Legal appeals were filed this week over a disputed tribal casino on Martha’s Vineyard. The Wampanoag Tribe of Gay Head (Aquinnah) wants a Second Circuit Court of Appeals judge to overturn a ruling last June by Boston federal Judge Dennis Saylor IV ordering the tribe to get local permits before building the bingo hall.
The tribe maintains it does not need to go through the local and state permitting process. Approvals for the project fall under rules spelled out in the federal Indian Gaming Regulatory Act (IGRA), the tribe argues.
In his recent brief, Scott Crowell, an attorney for the tribe, said Saylor’s ruling was “repugnant to IGRA’s comprehensive and sophisticated regulatory scheme,” the Martha’s Vineyard Times reported.
Saylor’s ruling, “if allowed to stand, will deprive the tribe of those rights and privileges which IGRA affords other Indian tribes, and will destabilize the jurisdictional structure of Indian gaming throughout the United States,” the brief adds. “Moreover, allowing the decision to stand will violate the United States’ jurisdiction over the land it holds in trust for the Tribe, by requiring the United States to be subordinate to state and local laws.”
Over $89,000 Spent by Regional Planning Commission on Lawsuit
While it’s not clear how much both sides have spent on the legal action so far, it was revealed recently that Martha’s Vineyard Commission (MVC) — a regional planning board – on its own has spent at least $89,012 in legal fees on the case, the Times reported. The town has been represented by attorneys regarding the case, too.
“As for the appeal, I can only say that the Town of Aquinnah recognizes, and respects, the Tribe’s rights to operate a bingo hall on their property,” Aquinnah Town Administration Jeffrey Madison told Casino.org in a statement released Tuesday.
Our only concern is that appropriate measures are taken to assure public safety, as well as environmental protection. The Town’s only avenue to gain those assurances is through the Courts, as all efforts at learning of the Tribe’s intentions regarding building and environment have gone unanswered,” Madison added.
The MVC voted to deny the project last July. The denial was largely because of inadequate information.
The tribe did not take part in the commission hearing, citing its continued argument that it was not subject to local permitting because the venue falls under the jurisdiction of the IGRA, not local or state laws.
The commission could consider a future application by the tribe. It is likely the commission will again review the project for possible traffic or environmental impact.

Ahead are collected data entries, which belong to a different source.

(** C28: in every state of every run, a session check whose query succeeds
    accepts a stored session exactly while the clock, cut to microseconds, is before its expiry,
    which lies one lifetime after its last use; afterwards it answers that the session
    expired, and for an id without a stored session that there is none.  Neither the time of the last
    password change nor a clock that went back ever makes it refuse a stored session earlier. *)
Theorem session_accepted_until_expiry evs y io sessionID :
  run_accounts svc evs start_accounts = Some y -> ac_faults io "validate session" 0%nat = None ->
  ValidateSession io sessionID (aw_db (ay_world y)) =
    match ad_sessions (aw_db (ay_world y)) !! hashSessionID sessionID with
    | None => Err ErrSessionNotFound
    | Some s => if normalizeSessionClock io <? timestamptz (sw_LastSeenAt s + as_ttl svc)
                then Ok tt else Err ErrSessionExpired
    end.
Proof.
  intros Hrun Hf. destruct (accounts_reach _ _ _ Hrun) as [Ht _ _]. unfold ValidateSession, statement. rewrite Hf. cbn.
  destruct (ad_sessions (aw_db (ay_world y)) !! hashSessionID sessionID) as [s|] eqn:Es; [|done].
  destruct (ao_sessions _ _ Ht _ s Es) as [u [H1 H2 H3 H4 H5 _]]. rewrite H1, H2. cbn.
  unfold session_stale, Time_After, Time_Before. rewrite (proj2 (Z.ltb_ge _ _) H3), andb_false_r, orb_false_r, H5.
  unfold reject. by destruct (_ <? _).
Qed.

The tribe wants to build an electronic bingo gambling hall on its tribal property. The building site is on a remote section of the island, so many residents are concerned about its impact.
Martha’s Vineyard Site Appears Secure
Last summer, safety and security improvements for the construction site were approved in a joint agreement between the town and the tribe.
The agreement allowed the tribe to place coverings on exposed rebars, place barriers or coverings over trenches, and reinforce or build new fences to prevent anyone from entering the property, the Times said.